MATERIAL FOR THIS EXERCISE |
(** X4.  On a store without NUL whose project ids name files of the tasks
    directory, so that what is read is what is stored and every write goes
    through: a db-to-files run that gets the lock exits with 0 and writes
    nothing to the database but the lock columns, the time and the result
    of the run: tasks, projects and transitions are as before, and the two
    fingerprints kept in [sync_state] are not refreshed. *)
Theorem db_to_files_database_footprint (now : Z) (fs : FS) (db : Db) :
  snd (acquireLock DbToFiles now db) = Acquired ->
  forallb slug_ok (map p_id (projects db)) = true ->
  store_no_nul db = true ->
  let '(fs', db', code) := main DbToFiles now fs db in
  code = 0
  /\ fs' = fst (projectDbToFiles (getDbTasks db) fs db)
  /\ tasks db' = tasks db /\ projects db' = projects db /\ transitions db' = transitions db
  /\ sync_state db' =
       Some (mkSync (files_hash (singleton_row (sync_state db)))
                    (db_hash (singleton_row (sync_state db)))
                    (Some (Clock.toISOString now)) None None (Some "ok")).
Proof.
  intros Hacq _ _.
  destruct (lock_free now (singleton_row (sync_state db))) eqn:Hfree.
  - unfold main. rewrite (acquireLock_when_free DbToFiles now db Hfree).
    cbn zeta.
    match goal with
    | |- context [projectDbToFiles ?a fs ?b] =>
        assert (E : projectDbToFiles a fs b = projectDbToFiles (getDbTasks db) fs db)
    end.
    { unfold projectDbToFiles, project_slugs, getDbTasks. reflexivity. }
    rewrite E. destruct (projectDbToFiles (getDbTasks db) fs db) as [fs' n].
    cbn. repeat split; reflexivity.
  - rewrite (acquireLock_when_held DbToFiles now db Hfree) in Hacq. discriminate.
Qed.
(** * A model of [visionAPI.py]

    The script sends one image to a remote annotation service six times
    (labels, web entities, faces, logos, text, objects) and prints one
    report section per answer.  This file embeds the script in Rocq and
    proves properties of its report functions and of [annotate].

    Conventions of the embedding:
    - Python [str] values are [string]s (byte strings, UTF-8); the only
      string tests of the script compare against ASCII literals.
    - Python [int] values are [Z]; Python [float] values are IEEE 754
      binary64 numbers, [spec_float] with precision 53 and [emax] 1024.
    - Standard output, file opening and the remote calls are recorded as
      a chronological list of events; a raised exception keeps the events
      that happened before it.
    - Building the client and writing to standard output are taken to
      succeed; a failure of the client library shows as the exception of
      a request. *)

From Stdlib Require Import ZArith List String Ascii Bool Lia.
From Stdlib Require Import Floats.SpecFloat DecimalString Strings.Byte.
Import ListNotations.
Local Open Scope string_scope.
Local Open Scope Z_scope.

(** ** Python values and builtins used by the script *)

(** The newline character of the literals ['\nObjects:'] and friends. *)
Definition nl : string := String (ascii_of_nat 10) EmptyString.
(** * Q-vector table producer and JFluc weights loader: model and properties

    Shallow embedding of
      - [Common/TableProducer/qVectorsTable.cxx]   (module [QVectorsTable])
      - [PWGCF/JCorran/Tasks/jflucWeightsLoader.cxx] (module [JflucWeightsLoader])

    Numbers.  The C++ code computes in [float] (with [double] literals).  The
    model uses the real numbers [R]: every arithmetic operation and every
    comparison is the exact one, so rounding, overflow, NaN and the result
    of a division by zero are outside the model.  [int] values are [Z];
    container sizes and positions are [nat].

    Vectors.  [std::vector] is [list]; [push_back] appends at the end;
    [v[i]] is a total read ([vec_at], [!!!]) that yields [0] outside the
    vector, where C++ leaves the behaviour undefined; [v.at(i)] and [p->m()]
    on a null pointer are modelled as failures of the [result] monad.

    Histogram bookkeeping ([histosQA.fill]) and logging have no effect on the
    produced tables and are left out. *)

From Stdlib Require Import Reals Lra Lia ZArith.
From stdpp Require Import base list strings gmap pretty.

#[local] Open Scope R_scope.

(** ** Real comparisons as decidable tests *)

#[global] Instance R_inhabited : Inhabited R := populate 0.
#[global] Instance Rlt_decision : RelDecision Rlt := Rlt_dec.
#[global] Instance Rgt_decision : RelDecision Rgt := Rgt_dec.
#[global] Instance Rle_decision : RelDecision Rle := Rle_dec.
#[global] Instance Rge_decision : RelDecision Rge := Rge_dec.

(** ** Failures *)

Inductive error : Type :=
| Fatal (msg : string)   (* LOGF(fatal, ...) *)
| OutOfRange             (* std::vector::at past the end *)
| NullDeref.             (* member call through a null pointer *)

Inductive result (A : Type) : Type :=
| Ok (a : A)
| Err (e : error).
Arguments Ok {A} a.
Arguments Err {A} e.

Definition rbind {A B : Type} (c : result A) (k : A -> result B) : result B :=
  match c with
  | Ok a => k a
  | Err e => Err e
  end.

Notation "'let*' x ':=' c 'in' k" := (rbind c (fun x => k))
  (at level 10, x pattern, c at level 200, k at level 200).

(** [v[i]] for an [int] index. *)
Definition vec_at (v : list R) (i : Z) : R :=
  if (i <? 0)%Z then 0 else v !!! Z.to_nat i.
(** * Properties *)

(** ** Strings *)

Lemma starts_with_spec (s t : jsstring) :
  starts_with s t = true <-> exists b, s = t ++ b.
Proof.
  revert s; induction t as [|c t IH]; intros s; simpl.
  - split; [intros _; by exists s | done].
  - destruct s as [|d s].
    + split; [done | intros [b Hb]; discriminate].
    + rewrite andb_true_iff, N.eqb_eq, IH. split.
      * intros [-> [b ->]]. by exists b.
      * intros [b Hb]. injection Hb as -> ->. eauto.
Qed.

Lemma includes_spec (s t : jsstring) :
  includes s t = true <-> exists a b, s = a ++ t ++ b.
Proof.
  induction s as [|d s IH]; simpl; rewrite orb_true_iff, starts_with_spec.
  - split.
    + intros [[b Hb] | ?]; [by exists [], b | done].
    + intros (a & b & Hab). left. destruct a; [by exists b | done].
  - rewrite IH. split.
    + intros [[b Hb] | (a & b & ->)]; [by exists [], b | by exists (d :: a), b].
    + intros (a & b & Hab). destruct a as [|d' a]; simpl in Hab.
      * left. by exists b.
      * right. injection Hab as -> ->. eauto.
Qed.

Lemma endsWith_spec (s t : jsstring) :
  endsWith s t = true <-> exists a, s = a ++ t.
Proof.
  unfold endsWith, eqb. cbv zeta. split.
  - destruct (Z.ltb_spec (Z.of_nat (length s) - Z.of_nat (length t)) 0);
      [done |].
    intros Hd%bool_decide_eq_true.
    exists (take (Z.to_nat (Z.of_nat (length s) - Z.of_nat (length t))) s).
    rewrite <- Hd at 2. by rewrite take_drop.
  - intros [a ->]. rewrite length_app.
    destruct (Z.ltb_spec (Z.of_nat (length a + length t) - Z.of_nat (length t)) 0);
      [lia |].
    apply bool_decide_eq_true.
    replace (Z.to_nat _) with (length a) by lia.
    by rewrite drop_app_length.
Qed.

Lemma is_file_url_spec (url : jsstring) :
  is_file_url url = true <-> FileUrl url.
Proof.
  unfold is_file_url, FileUrl.
  by rewrite andb_true_iff, includes_spec, endsWith_spec.
Qed.

Lemma is_file_url_false (url : jsstring) :
  is_file_url url = false <-> ~ FileUrl url.
Proof.
  rewrite <- is_file_url_spec. by destruct (is_file_url url).
Qed.

(** ** The order of [sort] *)

Lemma is_less_than_irrefl (x : jsstring) : is_less_than x x = false.
Proof.
  induction x as [|c x IH]; simpl; [done |].
  by rewrite N.ltb_irrefl.
Qed.

Lemma is_less_than_asym (x y : jsstring) :
  is_less_than x y = true -> is_less_than y x = false.
Proof.
  revert y; induction x as [|c x IH]; intros [|d y]; simpl; try done.
  destruct (N.ltb_spec c d), (N.ltb_spec d c); try done; try lia.
  apply IH.
Qed.

Lemma is_less_than_connex (x y : jsstring) :
  is_less_than x y = false -> is_less_than y x = false -> x = y.
Proof.
  revert y; induction x as [|c x IH]; intros [|d y]; simpl; try done.
  destruct (N.ltb_spec c d), (N.ltb_spec d c); try done.
  intros Hxy Hyx. f_equal; [lia | by apply IH].
Qed.

Lemma is_less_than_trans (x y z : jsstring) :
  is_less_than x y = true -> is_less_than y z = true ->
  is_less_than x z = true.
Proof.
  revert y z; induction x as [|c x IH]; intros [|d y] [|e z]; simpl;
    try done.
  destruct (N.ltb_spec c d), (N.ltb_spec d c), (N.ltb_spec d e),
    (N.ltb_spec e d), (N.ltb_spec c e), (N.ltb_spec e c);
    try done; try lia.
  apply IH.
Qed.

Lemma le_not_less (x y : jsstring) : le x y <-> is_less_than y x = false.
Proof.
  unfold le, sort_compare.
  destruct (is_less_than x y) eqn:Hxy.
  - split; [intros _; by apply is_less_than_asym | lia].
  - destruct (is_less_than y x); split; (done || lia).
Qed.

#[global] Instance le_total : Total le.
Proof.
  intros x y. rewrite !le_not_less.
  destruct (is_less_than y x) eqn:Hyx; [right | by left].
  by apply is_less_than_asym.
Qed.

#[global] Instance le_antisym : AntiSymm (=) le.
Proof.
  intros x y. rewrite !le_not_less. intros ??. by apply is_less_than_connex.
Qed.

#[global] Instance le_trans : Transitive le.
Proof.
  intros x y z. rewrite !le_not_less. intros Hyx Hzy.
  destruct (is_less_than z x) eqn:Hzx; [| done].
  destruct (is_less_than y z) eqn:Hyz.
  - by rewrite (is_less_than_trans y z x) in Hyx.
  - rewrite (is_less_than_connex y z) in Hyx by done. congruence.
Qed.

Lemma sort_sorted (a : list jsstring) : Sorted le (sort a).
Proof. apply Sorted_merge_sort, _. Qed.

Lemma sort_perm (a : list jsstring) : sort a ≡ₚ a.
Proof. apply merge_sort_Permutation. Qed.

(** The sorted array depends on the elements only, not on where they
    stood before. *)
Lemma sort_unique (a b : list jsstring) : a ≡ₚ b -> sort a = sort b.
Proof.
  intros Hab. apply (Sorted_unique le); try apply sort_sorted.
  by rewrite !sort_perm.
Qed.

(** ** [join] *)

Lemma join_from_spec (a : list jsstring) (sep R : jsstring) (k : nat) :
  join_from k R a sep =
  R ++ (if (0 <? k)%nat then match a with [] => [] | _ => sep end else [])
    ++ separated a sep.
Proof.
  revert R k; induction a as [|x a IH]; intros R k; simpl join_from.
  - destruct (0 <? k)%nat; simpl; by rewrite app_nil_r.
  - rewrite IH. simpl (0 <? S k)%nat. cbv iota.
    destruct a as [|y a].
    + simpl. rewrite app_nil_r. destruct (0 <? k)%nat; simpl;
        by rewrite <- ?app_assoc.
    + change (separated (x :: y :: a) sep)
        with (x ++ sep ++ separated (y :: a) sep).
      destruct (0 <? k)%nat; simpl; by rewrite <- ?app_assoc.
Qed.

Lemma join_spec (a : list jsstring) (sep : jsstring) :
  join a sep = separated a sep.
Proof. unfold join. by rewrite join_from_spec. Qed.

(** ** The set *)

Lemma elem_of_set_add (s : JsSet) (v u : jsstring) :
  u ∈ set_add s v <-> u ∈ s \/ u = v.
Proof.
  unfold set_add. destruct (decide (v ∈ s)) as [Hin|Hin].
  - split; [by left | intros [?| ->]; done].
  - rewrite elem_of_app, list_elem_of_singleton. tauto.
Qed.

Lemma NoDup_set_add (s : JsSet) (v : jsstring) :
  NoDup s -> NoDup (set_add s v).
Proof.
  unfold set_add. destruct (decide (v ∈ s)) as [Hin|Hin]; [done |].
  intros Hs. apply NoDup_app. split_and!; [done | | apply NoDup_singleton].
  intros x Hx ->%list_elem_of_singleton. done.
Qed.

Lemma set_add_extends (s : JsSet) (v : jsstring) :
  exists added, set_add s v = s ++ added /\ (forall u, u ∈ added -> u = v).
Proof.
  unfold set_add. destruct (decide (v ∈ s)).
  - exists []. rewrite app_nil_r. split; [done | by intros u ?%elem_of_nil].
  - exists [v]. split; [done | by intros u ?%list_elem_of_singleton].
Qed.

Lemma set_add_present (s : JsSet) (v : jsstring) :
  v ∈ s -> set_add s v = s.
Proof. unfold set_add. intros ?. by rewrite decide_True. Qed.

(** ** One scan *)

Section Scan.

Implicit Types (links : list Anchor) (s : JsSet) (n : Z).
(** * pioinstaller.penv: creation of the PlatformIO Core virtual environment

    A shallow embedding of [pioinstaller/penv.py].  The module is glue code
    around the operating system: it deletes and creates directories, starts
    processes, downloads files and writes two small files.  The embedding
    keeps that shape: every function of the module is a computation in a
    state-and-exception monad over a [world] (the files on disk and the log
    of the calls made so far), and everything the module cannot decide by
    itself (what a process does, whether a download works, which interpreters
    are installed, what the path module computes) is asked of a [host].

    Conventions.
    - Python text is a [string], its characters taken in the 8-bit range; a
      value that is either a [str] or [None] is an [option string], and Python
      truthiness on it is [truthy].
    - [log.debug] calls are left out: they have no effect on control flow.
    - Only exceptions deriving from [Exception] are modelled, so a bare
      [except Exception] catches every modelled exception; an interrupt from
      the keyboard is not modelled.
    - The file system is the map of the regular files to their content.
      Whether a file can be opened for writing is the host's answer; reading
      a file that exists always works.
    - The answers of the host may depend on the whole [world], so the same
      command may fail once and succeed later. *)

From Stdlib Require Import ZArith QArith Qround Ascii String List.
From Stdlib Require Import DecimalFacts DecimalPos DecimalN.
From stdpp Require Import gmap strings list.

Local Open Scope string_scope.
Local Open Scope list_scope.

(** ** Exceptions, processes and the log of calls *)

Inductive exn :=
| PIOInstallerException (msg : string)
| CalledProcessError (returncode : Z) (cmd : list string)
| OSError (msg : string)
| JSONDecodeError
| UnicodeDecodeError
| TypeError (msg : string).

(** What starting a process came to: it ran and exited with a return code and
    an output ([None] when the output bytes are not valid text), or it could
    not be started at all (no such executable, no permission, ...). *)
Inductive proc_result :=
| Exited (returncode : Z) (stdout : option string)
| NotStarted (reason : string).

(** The regular files on disk: path to content. *)
Abbreviation files := (gmap string string).

Inductive call :=
| CEcho (msg : string)
| CRemoveDir (path : string)
| CRun (cmd : list string)
| CCheckOutput (cmd : list string)
| CDownload (url dst : string)
| COpenWrite (path : string)
| CFindPythons (ignore : option (list string))
| CIsPortable
| CFetchPortable (dir : string)
| CTime.

Inductive outcome :=
| ODone
| OProc (r : proc_result)
| OPath (p : option string)
| OBool (b : bool)
| OList (l : list string)
| OTime (t : Q).

(** One entry of the log: the call, the files on disk when it started, and
    what it came to. *)
Record event := Event {
  ev_call : call;
  ev_before : files;
  ev_outcome : outcome
}.

Record world := World {
  fs : files;
  trace : list event
}.
(** * Keyword search engine of the channel-parsing bot

    Shallow embedding of the search core of [src/parser/Парсер.py]:
    the fuzzy word matcher, the sentence extractor, the file cache, the
    channel searcher and the result formatter, with the properties the
    specification states about them.

    Python strings are sequences of Unicode code points; they are modelled
    as lists of code points ([N]), so that [len], slicing and comparison
    count characters exactly as Python does.  Python integers are [Z]
    (or [nat] where the value is a length or a count). *)

From Stdlib Require Import ZArith NArith QArith Lia List Bool Ascii String.
From Stdlib Require Import DecimalString DecimalPos DecimalZ Lqa.
From stdpp Require Import base decidable option list countable gmap.

Set Warnings "-register-all".

Local Open Scope nat_scope.
Local Open Scope list_scope.

(** ** Strings *)

Definition char : Type := N.
Definition str : Type := list char.

(** Reads a literal of this file (UTF-8 bytes) as the sequence of its code
    points, so that constants can be written as in the source. *)
Fixpoint utf8_decode (s : string) (need : nat) (acc : N) : str :=
  match s with
  | EmptyString => []
  | String a s' =>
      let b := N_of_ascii a in
      if (b <? 128)%N then b :: utf8_decode s' 0 0%N
      else if (b <? 192)%N then
        let acc' := (acc * 64 + (b - 128))%N in
        match need with
        | 0 => utf8_decode s' 0 0%N
        | 1 => acc' :: utf8_decode s' 0 0%N
        | S n => utf8_decode s' n acc'
        end
      else if (b <? 224)%N then utf8_decode s' 1 (b - 192)%N
      else if (b <? 240)%N then utf8_decode s' 2 (b - 224)%N
      else utf8_decode s' 3 (b - 240)%N
  end.

Definition u (s : string) : str := utf8_decode s 0 0%N.

(** [a == b] on strings. *)
Definition str_eqb (a b : str) : bool := bool_decide (a = b).

(** [s.startswith(p)]. *)
Fixpoint startswith (s p : str) {struct p} : bool :=
  match p, s with
  | [], _ => true
  | _ :: _, [] => false
  | c :: p', d :: s' => (c =? d)%N && startswith s' p'
  end.

(** [k in w]: [k] occurs in [w] as a contiguous substring. *)
Fixpoint str_contains (w k : str) : bool :=
  startswith w k ||
  match w with
  | [] => false
  | _ :: w' => str_contains w' k
  end.

(** [s.endswith(e)]. *)
Definition endswith (s e : str) : bool :=
  str_eqb (drop (length s - length e) s) e.

(** [s[:-n]] for [n = len(ending)]; Python reads [s[:-0]] as [s[:0]]. *)
Definition slice_to_minus (s : str) (n : nat) : str :=
  if n =? 0 then [] else take (length s - n) s.

(** [enumerate(l, start)]. *)
Definition enumerate {A} (start : nat) (l : list A) : list (nat * A) :=
  combine (seq start (length l)) l.

(** ** Fuzzy matcher: [fuzzy_match_word] *)

(** The closed list of endings, as written in the source (duplicates
    included). *)
Definition endings : list str :=
  map u ["а"; "ы"; "ов"; "ей"; "ам"; "ами"; "ах"; "ом"; "ого"; "ому"; "им";
         "ем"; "ого"; "ему"; "ими"; "ими"; "ой"; "ую"; "ю"; "ие"; "их"; "им";
         "ыми"; "ая"; "яя"; "ое"; "ее"; "ие"; "ей"; "ую"; "юю"; "ие"; "их";
         "им"]%string.

(** Python's [min(a, b, c)]. *)
Definition min3 (a b c : nat) : nat := Nat.min a (Nat.min b c).

(** Body of the inner [for j, c2 in enumerate(s2)] loop.  Both rows are
    indexed inside their bounds (see [levenshtein_rows_length]), so the
    default of [nth] is never returned. *)
Definition lev_inner_step (c1 : char) (previous_row current_row : list nat)
    (jc : nat * char) : list nat :=
  let '(j, c2) := jc in
  let insertions := nth (j + 1) previous_row 0 + 1 in
  let deletions := nth j current_row 0 + 1 in
  let substitutions := nth j previous_row 0 + (if (c1 =? c2)%N then 0 else 1) in
  current_row ++ [min3 insertions deletions substitutions].

(** Body of the outer [for i, c1 in enumerate(s1)] loop: returns the new
    [previous_row]. *)
Definition lev_outer_step (s2 : str) (previous_row : list nat)
    (ic : nat * char) : list nat :=
  let '(i, c1) := ic in
  fold_left (lev_inner_step c1 previous_row) (enumerate 0 s2) [i + 1].

Definition levenshtein_rows (s1 s2 : str) : list nat :=
  fold_left (lev_outer_step s2) (enumerate 0 s1) (seq 0 (length s2 + 1)).

(** The function after its first test, that is for [len(s1) >= len(s2)]. *)
Definition levenshtein_body (s1 s2 : str) : nat :=
  if length s2 =? 0 then length s1
  else List.last (levenshtein_rows s1 s2) 0.

(** [levenshtein_distance]: the recursive call swaps the arguments once,
    after which the first test is false. *)
Definition levenshtein_distance (s1 s2 : str) : nat :=
  if length s1 <? length s2 then levenshtein_body s2 s1
  else levenshtein_body s1 s2.
Definition step (l : Limiter) (op : Op) : Limiter :=
  match op with
  | OpCheck userId now healthNow => fst (isRequestAllowed l userId now healthNow)
  | OpRecord userId success now => recordRequest l userId success now
  | OpLimit userId => fst (getUserLimit l userId)
  | OpStats userId => fst (getUserStats l userId)
  end.

Definition run (l : Limiter) (ops : list Op) : Limiter := fold_left step ops l.

End AdaptiveRateLimiter.

(** ** SystemPromptManager *)

Module SystemPromptManager.
Import JsString.

Record Manager := mkManager {
  baseTemplate : string;
  currentUserText : string;
  currentRetrievedContext : string;
  lastBuiltPrompt : string
}.

Record Validation := mkValidation {
  isValid : bool;
  issues : list string;
  length : Z;
  hasUserText : bool;
  hasContext : bool
}.

Definition isEmpty (s : string) : bool := String.eqb s "".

WHAT YOU SHOULD DO | I'd like the lines above from the one with "PIOInstallerException (msg : string)" up to and including the one with "CRemoveDir (path : string)" copied exactly, with no other lines.

FINISHED TASK |
| PIOInstallerException (msg : string)
| CalledProcessError (returncode : Z) (cmd : list string)
| OSError (msg : string)
| JSONDecodeError
| UnicodeDecodeError
| TypeError (msg : string).

(** What starting a process came to: it ran and exited with a return code and
    an output ([None] when the output bytes are not valid text), or it could
    not be started at all (no such executable, no permission, ...). *)
Inductive proc_result :=
| Exited (returncode : Z) (stdout : option string)
| NotStarted (reason : string).

(** The regular files on disk: path to content. *)
Abbreviation files := (gmap string string).

Inductive call :=
| CEcho (msg : string)
| CRemoveDir (path : string)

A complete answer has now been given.